Não me lembro com exatidão em qual dia foi, mas estava em um grupo no whatsapp quando recebi um vídeo que a imagem era estranha (fica a imagem antes de baixar). Dali a pouco os comentários de que era o vídeo do estupro coletivo. Eu não costumo baixar vídeos e imagens no Whatsapp a menos que seja algo direcionado para mim e que eu já saiba o conteúdo. Mas custei a acreditar que era verdade. Não estava acreditando que em um grupo, as pessoas seriam capazes de expor de tal forma uma pessoa. Até então eu não sabia que aquela já era uma das mais comentadas notícias dos dias, estava desinformado. E movido por curiosidade e desejo de justiça baixei o vídeo que me entristeceu bastante. A internet, que pode nos proporcionar coisas muito boas, também nos traz estes momentos de tristeza quando percebemos a que ponto o ser humano consegue chegar.

Desde então, tenho sido bombardeado, nós, né?! Bombardeado com séries de notícias, de manifestações, de avanços nas investigações e lamentavelmente, de opiniões que querem desqualificar este ato, que espero que seja o ápice para políticas públicas que promovam mais segurança às mulheres.
Tem gente que diz que não temos cultura do estupro, veja se pode?! Olhe para sua cor, você é branco, negro, índio ou misto? Bem, temos um país com uma diversidade incrível de cores, mas esta mistura toda não tem um início tão bonito não! Sim, muitas das misturas que temos hoje, foram resultados de estupros, à negras e à índias. Esqueça romantismo de novela e filme, que no Brasil colonial e imperial haviam esses amores, casais apaixonados de diferentes escalas sociais e étnicas, sim, devem ter havido, alguns, mas grande parte foi forçado, pelo homem, branco, rico. Fazendeiro, tinha como escravos negros e índios e usava e abusava, literalmente, das mulheres que o serviam.
Muitos de nós Brasileiros, não temos uma história certa. As crianças não eram registradas como são hoje e qual homem branco iria registrar um filho com uma escrava? Eles tinham suas esposas, suas famílias oficiais, mas aproveitavam de suas escravas e cá estamos nós, muitos, herdeiros da cultura do estupro, sempre escondida por trás do véu.
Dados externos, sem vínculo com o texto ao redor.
(** The loop over the q-gram set when [get_q_gram_pos] is set: the
    (salted) q-gram is the key of [q_gram_pos_dict], its value the set of
    its positions. *)
Fixpoint hash_loop_pos (rh : RandomHashing) (salt_str : option string)
    (q_grams : list string) (bf : list bool) (q_gram_pos_dict : dict (list Z)) (s : S)
    : option (list bool * dict (list Z) * S) :=
  match q_grams with
  | [] => Some (bf, q_gram_pos_dict, s)
  | q_gram :: rest =>
      let q_gram' := salted q_gram salt_str in
      let s1 := seed (hash_funct rh q_gram') in
      '(bf', q_gram_pos_set, s2) ←
        draw_and_set_pos (Z.to_nat (num_hash_funct rh)) (bf_len rh - 1) bf [] s1;
      hash_loop_pos rh salt_str rest bf' (dict_set q_gram_pos_dict q_gram' q_gram_pos_set) s2
  end.

(** [RandomHashing.hash_q_gram_set] on an instance created with
    [get_q_gram_pos=True] (the same [__init__] checks): it returns
    [bf, q_gram_pos_dict]. *)
Definition hash_q_gram_set_pos (rh : RandomHashing) (q_gram_set : list string)
    (salt_str : option string) (s : S) : option (list bool * dict (list Z) * S) :=
  hash_loop_pos rh salt_str q_gram_set (replicate (Z.to_nat (bf_len rh)) false) [] s.

End HashingPos.
Lemma getitem2_np_full_inv (r c i j : nat) (v x : Qc) :
  getitem2 (np_full r c v) i j = Ok x → x = v.
Proof.
  unfold getitem2, np_full.
  destruct (replicate r (replicate c v) !! i) as [row|] eqn:Hrow;
    [|discriminate].
  apply lookup_replicate in Hrow as [-> _].
  destruct (replicate c v !! j) as [y|] eqn:Hy; [|discriminate].
  apply lookup_replicate in Hy as [-> _]. congruence.
Qed.

Lemma np_max_np_full (r c : nat) (v : Qc) :
  0 < r → 0 < c → np_max (np_full r c v) = Ok v.
Proof.
  intros Hr Hc.
  destruct (np_max_defined (np_full r c v) 0 0 v) as [m Hm];
    [by apply getitem2_np_full|].
  destruct (np_max_spec _ _ Hm) as [_ (i & j & Hij)].
  apply getitem2_np_full_inv in Hij. congruence.
Qed.

Lemma rsub_scalar_np_full (m : Qc) (r c : nat) (v : Qc) :
  rsub_scalar m (np_full r c v) = np_full r c (m - v)%Qc.
Proof. unfold rsub_scalar, np_full. by rewrite !fmap_replicate. Qed.

(** Every row of [points] is the point of a pixel of the grid. *)
Lemma build_arrays_rows n dtm image points colors k row :
  build_arrays n n dtm image = Ok (points, colors) →
  points !! k = Some row →
  ∃ i j z, i < n ∧ j < n ∧ getitem2 dtm i j = Ok z ∧ row = point_row i j z.
Proof.
  intros Hrun Hk.
  destruct (build_arrays_block n dtm image)
    as (points' & colors' & Hrun' & Hl1 & _ & Hcells).
  - intros i j Hi Hj.
    destruct (build_arrays_Ok_reads _ _ _ _ _ i j Hrun Hi Hj) as (z & _ & ? & _).
    eauto.
  - intros i j Hi Hj.
    destruct (build_arrays_Ok_reads _ _ _ _ _ i j Hrun Hi Hj) as (_ & c & _ & ?).
    eauto.
  - rewrite Hrun in Hrun'. injection Hrun' as <- <-.
    apply lookup_lt_Some in Hk as Hlt. rewrite Hl1 in Hlt.
    assert (n ≠ 0) as Hn by lia.
    assert (k `div` n < n) as Hi by (apply Nat.Div0.div_lt_upper_bound; lia).
    assert (k `mod` n < n) as Hj by (by apply Nat.mod_upper_bound).
    destruct (Hcells _ _ Hi Hj) as (z & c & Hz & _ & Hp & _).
    assert (k `div` n * n + k `mod` n = k) as Hdm.
    { rewrite (Nat.div_mod_eq k n) at 3. lia. }
    rewrite Hdm in Hp. exists (k `div` n), (k `mod` n), z.
    repeat split; try done. congruence.
Qed.
(** X17: random access from [begin()]: for [k] in [[0, size())],
    [begin()[k]] and [*(begin() + k)] are element [k] of the queue. *)
Theorem random_access_reads_queue (rb : RB) (k : Z) :
  wf rb → 0 ≤ k < size rb →
  index (begin rb) k = contents rb !! Z.to_nat k ∧
  add (begin rb) k ≫= deref = contents rb !! Z.to_nat k.
Proof.
  intros Hwf Hk.
  destruct (begin_in_bounds rb Hwf)
    as (Hbegin & Hdata & Hptr & Hcycle & Hpos0).
  destruct (Hwf) as (Hlen & Hw & Hr & _).
  pose proof (size_bounds Capacity Capacity_pos Capacity_size_t' rb Hw Hr)
    as Hsz.
  pose proof (Z.mod_pos_bound (_read_ptr rb + k) Capacity Capacity_pos) as Hm.
  assert (contents rb !! Z.to_nat k
          = load (_buffer rb) ((_read_ptr rb + k) mod Capacity)) as ->.
  { rewrite load_lookup by lia.
    rewrite (lookup_contents Capacity Capacity_pos Capacity_size_t') by
      (done || lia).
    by rewrite Z2Nat.id by lia. }
  split.
  - unfold index. rewrite Hptr, Hdata, Hlen.
    rewrite uadd_small, umod_Some by int_lia. done.
  - assert (0 ≤ (_read_ptr rb + k) / Capacity < 2) as Hq.
    { split; [apply Z.div_pos; lia|]. apply Z.div_lt_upper_bound; lia. }
    rewrite (add_forward Capacity)
      by (rewrite ?Hcycle, ?Hptr; done || int_lia).
    simpl. unfold deref. simpl. done.
Qed.

(** X18: [begin() == end()] exactly when the buffer is empty, in every
    state. *)
Theorem begin_is_end_iff_empty (rb : RB) :
  eq_sentinel (begin rb) (end_ rb) = empty rb.
Proof.
  unfold eq_sentinel, begin, end_, empty, full, Iterator_ctor, Sentinel_ctor.
  simpl. change (to_ssize 0) with 0. rewrite (Z.eqb_sym (_read_ptr rb)).
  destruct (_is_full rb), (Z.ltb_spec (_write_ptr rb) (_read_ptr rb)),
    (Z.eqb_spec (_write_ptr rb) (_read_ptr rb)); simpl; (done || lia).
Qed.
(** So does [MONACO_READY], whose handler binds the handles and
    triggers [EDITOR_READY]. *)
Lemma trigger_MONACO_READY (n : nat) (w : World) :
  hooks w MONACO_READY <> [] ->
  awaiting p w ->
  fulfilled p v (after (Service.triggerHookN (S (S n)) MONACO_READY v) w).
Proof.
  intros Hne Hw.
  change (fulfilled p v
            (after (forEach (hooks w MONACO_READY) (fun item =>
                      Service.invoke (Service.triggerHookN (S n))
                                     (hookFun item) v ;;
                      if once item
                      then removeHook MONACO_READY (hookFun item)
                      else ret tt)) w)).
  apply (establishes_forEach (awaiting p) (fulfilled p v));
    [exact Hne | | | exact Hw].
  - intros item. apply establishes_bind.
    + rewrite (HookFun_MONACO_READY (hookFun item)). cbn [Service.invoke].
      intros w0 Hw0.
      change (fulfilled p v
                (after (Service.triggerHookN (S n) EDITOR_READY v)
                   (with_editor (Some (h_editor v))
                      (with_monaco (Some (h_monaco v)) w0)))).
      apply trigger_EDITOR_READY. exact Hw0.
    + intros _. destruct (once item); [| apply preserves_ret].
      apply preserves_modify. intros w0 H. exact H.
  - intros item. apply preserves_bind.
    + apply fulfilled_invoke; [| exact I].
      intros t' p' _. apply fulfilled_triggerHookN.
    + intros _. destruct (once item); [| apply preserves_ret].
      apply preserves_modify. intros w0 H. exact H.
Qed.

End Fulfilment.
Em meus fins de semana, muitas vezes os passo escutando funk. Por que gosto? Obviamente não. Mas meus vizinhos gostam, e não só gostam como querem evangelizar o mundo com seus aparelhos de som. Evangelizar é uma palavra que nada tem a ver com funk porque evangelho significa "boas novas", e o funk, nada tem de boas novas, pelo contrário, trás más notícias, que se continuarmos por este rumo, conheceremos ainda mais o inferno, porque o ser humano é capaz de fazer coisas cada vez piores.
Logo após ver o vídeo, chamei a atenção do pessoal para aquele fato, de expor ainda mais algo que não traria resultados. Ora, se um vídeo desse cai nas mãos da polícia, do Ministério Público, de algum órgão ou autoridade competente, devemos aclamar essa tecnologia que pode ajudar a prender canalhas, mas em um grupo de pessoas que nada tem a ver com isso, qual a finalidade? Como diz o professor Paulo José Cunha, intitulando seu artigo (O Estupro dos Valores), nossos valores já foram estuprados e estão sendo estuprados diariamente. Mas ainda tem gente que acredita que não há cultura do estupro, é de fato essa pessoa já foi estuprada e nem se apercebeu.
Como educadores precisamos ter coragem de discutir a erotização e pornografia inserida em nossa cultura porque isso favorece os abusadores que se aproveitam das fragilidades de suas vítimas para cometerem os seus abusos. É preciso discutir com alunos, familiares e amigos o papel das mídias sociais, que não devem ser usadas para a propagação do mal, mas sim para propagar aquilo que enobrece nossos valores.